ABOUT THIS EXERCISE ->
Transcribe exactly the span of lines that begins the records and ends with the line holding "destruct (fread cert_header_size", both boundary lines included.

(Stored data)
>>>>

Lemma callbacks_body_exit_contents (address : Z) (f : FILE) (pe : PE)
    (r : bool * FILE * PE) :
  callbacks_body (address, f, pe) = inr (Returns r) ->
  contents r.1.2 = contents f.
Proof.
  unfold callbacks_body.
  pose proof (fread_contents (callback_size pe) f) as Hc1.
  destruct (fread (callback_size pe) f) as [buf f1]. cbn [snd] in Hc1.
  destruct (_ || _); [now intros [= <-]|discriminate].
Qed.

Lemma certificates_body_exit_contents (remaining : Z) (f : FILE) (pe : PE)
    (r : bool * FILE * PE) :
  certificates_body (remaining, f, pe) = inr (Returns r) ->
  contents r.1.2 = contents f.
Proof.
  unfold certificates_body.
  destruct (negb _); [now intros [= <-]|].
  pose proof (fread_contents cert_header_size f) as Hc1.
  destruct (fread cert_header_size f) as [buf f1]. cbn [snd] in Hc1.
  destruct (short cert_header_size buf); [now intros [= <-]|].
  destruct (_ && _); [now intros [= <-]|].
  destruct (_ <? remaining); [now intros [= <-]|].
  pose proof (fread_contents (u32 (field buf 0 4 - cert_header_size)) f1) as Hc2.
  destruct (fread _ f1) as [data f2]. cbn [snd] in Hc2.
  destruct (short _ data); [intros [= <-]; cbn [fst snd]; congruence|].
  destruct (_ && _); discriminate.
Qed.

Lemma parse_relocations_contents (fuel : nat) (f f' : FILE) (pe pe' : PE) (ok : bool) :
  _parse_relocations fuel f pe = Returns (ok, f', pe') -> contents f' = contents f.
Proof.
  unfold _parse_relocations.
  destruct (reach_directory_returns pe f IMAGE_DIRECTORY_ENTRY_BASERELOC)
    as (reached & f1 & log & Hreach & Hc);
    [unfold IMAGE_DIRECTORY_ENTRY_BASERELOC; lia|].
  rewrite Hreach. simpl mbind.
  destruct reached; simpl negb; cbv iota; [|returned; exact Hc].
  intros Hloop.
  refine (loop_invariant relocations_body
            (fun st => contents st.1.2 = contents f)
            (fun r => contents r.1.2 = contents f)
            _ _ fuel _ _ _ Hloop).
  - intros s s' Hs Hb. apply relocations_body_consumes in Hb. destruct Hb. congruence.
  - intros [[rem g] p] r Hs Hb. apply relocations_body_exit_contents in Hb.
    cbn [fst snd] in *. congruence.
  - exact Hc.
Qed.

Lemma parse_tls_contents (fuel : nat) (f f' : FILE) (pe pe' : PE) (ok : bool) :
  _parse_tls fuel f pe = Returns (ok, f', pe') -> contents f' = contents f.
Proof.
  unfold _parse_tls.
  destruct (reach_directory_returns pe f IMAGE_DIRECTORY_ENTRY_TLS)
    as (reached & f1 & log & Hreach & Hc);
    [unfold IMAGE_DIRECTORY_ENTRY_TLS; lia|].
  rewrite Hreach. simpl mbind.
  destruct reached; simpl negb; cbv iota; [|returned; exact Hc].
  pose proof (read_tls_record_contents f1 pe) as Hc2.
  destruct (read_tls_record f1 pe) as [f2 pe2]. cbn [fst] in Hc2.
  destruct (_ || _); [returned; congruence|].
  destruct (_ =? 0); [returned; congruence|].
  pose proof (fseek_contents f2 (_va_to_offset pe2 (AddressOfCallbacks (_tls pe2)))
                SEEK_SET) as Hc3.
  destruct (fseek f2 _ SEEK_SET) as [r f3]. cbn [snd] in Hc3.
  destruct (negb _); [returned; congruence|].
  intros Hloop.
  refine (loop_invariant callbacks_body
            (fun st => contents st.1.2 = contents f)
            (fun r => contents r.1.2 = contents f)
            _ _ fuel _ _ _ Hloop).
  - intros s s' Hs Hb. apply callbacks_body_consumes in Hb. destruct Hb. congruence.
  - intros [[a g] p] res Hs Hb. apply callbacks_body_exit_contents in Hb.
    cbn [fst snd] in *. congruence.
  - cbn [fst snd]. congruence.
Qed.

Lemma parse_certificates_contents (fuel : nat) (f f' : FILE) (pe pe' : PE)
    (ok : bool) :
  _parse_certificates fuel f pe = Returns (ok, f', pe') -> contents f' = contents f.
Proof.
  unfold _parse_certificates.
  destruct (_ =? 0); [now returned|].
  pose proof (fseek_contents f
                (VirtualAddress (directory_slot pe IMAGE_DIRECTORY_ENTRY_SECURITY))
                SEEK_SET) as Hc.
  destruct (fseek f _ SEEK_SET) as [r f1]. cbn [snd] in Hc.
  destruct (negb _); [returned; exact Hc|].
  intros Hloop.
  refine (loop_invariant certificates_body
            (fun st => contents st.1.2 = contents f)
            (fun r => contents r.1.2 = contents f)
            _ _ fuel _ _ _ Hloop).
  - intros s s' Hs Hb. apply certificates_body_consumes in Hb. destruct Hb. congruence.
  - intros [[rem g] p] res Hs Hb. apply certificates_body_exit_contents in Hb.
    cbn [fst snd] in *. congruence.
  - exact Hc.
Qed.

Lemma match_names_contents (table : list (Z * Z)) :
  keeps_contents E ->
  forall (f f' : FILE) (pe pe' : PE) (ok : bool),
    match_names table f pe = Returns (ok, f', pe') -> contents f' = contents f.
Proof.
  intros Hkeeps.
  induction table as [|[name ord] table IH]; intros f f' pe pe' ok Hrun;
    cbn [match_names] in Hrun.
  - now injection Hrun as _ <- _.
  - destruct (_ || _); [now injection Hrun as _ <- _|].
    destruct (_exports pe !! Z.to_nat ord) as [ex|]; [|discriminate].
    pose proof (Hkeeps f (_rva_to_offset pe name) (Name ex)) as Hc.
    destruct (read_string_at_offset f _ (Name ex)) as [[oks str] f1]. cbn [snd] in Hc.
    destruct oks; simpl in Hrun.
    + apply IH in Hrun. congruence.
    + injection Hrun as _ <- _. exact Hc.
Qed.

Lemma match_names_returns_or_throws (table : list (Z * Z)) :
  forall (f : FILE) (pe : PE),
    (exists r, match_names table f pe = Returns r)
    \/ match_names table f pe = Throws.
Proof.
  induction table as [|[name ord] table IH]; intros f pe; cbn [match_names].
  - left. now eexists.
  - destruct (_ || _); [left; now eexists|].
    destruct (_exports pe !! Z.to_nat ord) as [ex|]; [|now right].
    destruct (read_string_at_offset f _ (Name ex)) as [[oks str] f1].
    destruct oks; simpl; [apply IH|left; now eexists].
Qed.

Lemma parse_exports_returns_or_throws (f : FILE) (pe : PE) :
  (exists r, _parse_exports f pe = Returns r)
  \/ _parse_exports f pe = Throws
  \/ (_parse_exports f pe = BadAlloc
      /\ exists count,
          negb (allocates (count * 4)) || negb (allocates (count * 2)) = true).
Proof.
  unfold _parse_exports.
  match goal with
  | |- context [_reach_directory ?p f ?slot] =>
      destruct (reach_directory_returns p f slot)
        as (reached & f1 & log & Hreach & _);
        [unfold IMAGE_DIRECTORY_ENTRY_EXPORT; lia|]
  end.
  rewrite Hreach. simpl mbind.
  destruct reached; simpl negb; cbv iota; [|left; now eexists].
  destruct (fread ied_size f1) as [buf f2].
  destruct (short ied_size buf); [left; now eexists|].
  destruct (_ =? 0); [left; now eexists|].
  destruct (read_string_at_offset f2 _ _) as [[ok1 str] f3].
  destruct ok1; simpl negb; cbv iota; [|left; now eexists].
  destruct (_ =? 0); [left; now eexists|].
  destruct (fseek f3 _ SEEK_SET) as [r f4].
  destruct (negb (r =? 0)); [left; now eexists|].
  destruct (read_functions _ 0 f4 _) as [[ok2 f5] pe4].
  destruct ok2; simpl negb; cbv iota; [|left; now eexists].
  destruct (negb (allocates _) || negb (allocates _)) eqn:Halloc;
    [right; right; split; [reflexivity|eexists; exact Halloc]|].
  destruct (_rva_to_offset pe4 (AddressOfNames (_ied pe4)) =? 0); [left; now eexists|].
  destruct (fseek f5 _ SEEK_SET) as [r2 f6].
  destruct (negb (r2 =? 0)); [left; now eexists|].
  destruct (fread (NumberOfNames (_ied pe4) * 4) f6) as [names f7].
  destruct (short _ names); [left; now eexists|].
  destruct (_rva_to_offset pe4 (AddressOfNameOrdinals (_ied pe4)) =? 0);
    [left; now eexists|].
  destruct (fseek f7 _ SEEK_SET) as [r3 f8].
  destruct (negb (r3 =? 0)); [left; now eexists|].
  destruct (fread (NumberOfNames (_ied pe4) * 2) f8) as [ords f9].
  destruct (short _ ords); [left; now eexists|].
  destruct (match_names_returns_or_throws
              (zip (decode_table 4 (Z.to_nat (NumberOfNames (_ied pe4))) names)
                   (decode_table 2 (Z.to_nat (NumberOfNames (_ied pe4))) ords))
              f9 pe4) as [Hr|Ht]; [now left|right; now left].
Qed.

<<<<

WRITTEN SOLUTION ->
Lemma callbacks_body_exit_contents (address : Z) (f : FILE) (pe : PE)
    (r : bool * FILE * PE) :
  callbacks_body (address, f, pe) = inr (Returns r) ->
  contents r.1.2 = contents f.
Proof.
  unfold callbacks_body.
  pose proof (fread_contents (callback_size pe) f) as Hc1.
  destruct (fread (callback_size pe) f) as [buf f1]. cbn [snd] in Hc1.
  destruct (_ || _); [now intros [= <-]|discriminate].
Qed.

Lemma certificates_body_exit_contents (remaining : Z) (f : FILE) (pe : PE)
    (r : bool * FILE * PE) :
  certificates_body (remaining, f, pe) = inr (Returns r) ->
  contents r.1.2 = contents f.
Proof.
  unfold certificates_body.
  destruct (negb _); [now intros [= <-]|].
  pose proof (fread_contents cert_header_size f) as Hc1.
  destruct (fread cert_header_size f) as [buf f1]. cbn [snd] in Hc1.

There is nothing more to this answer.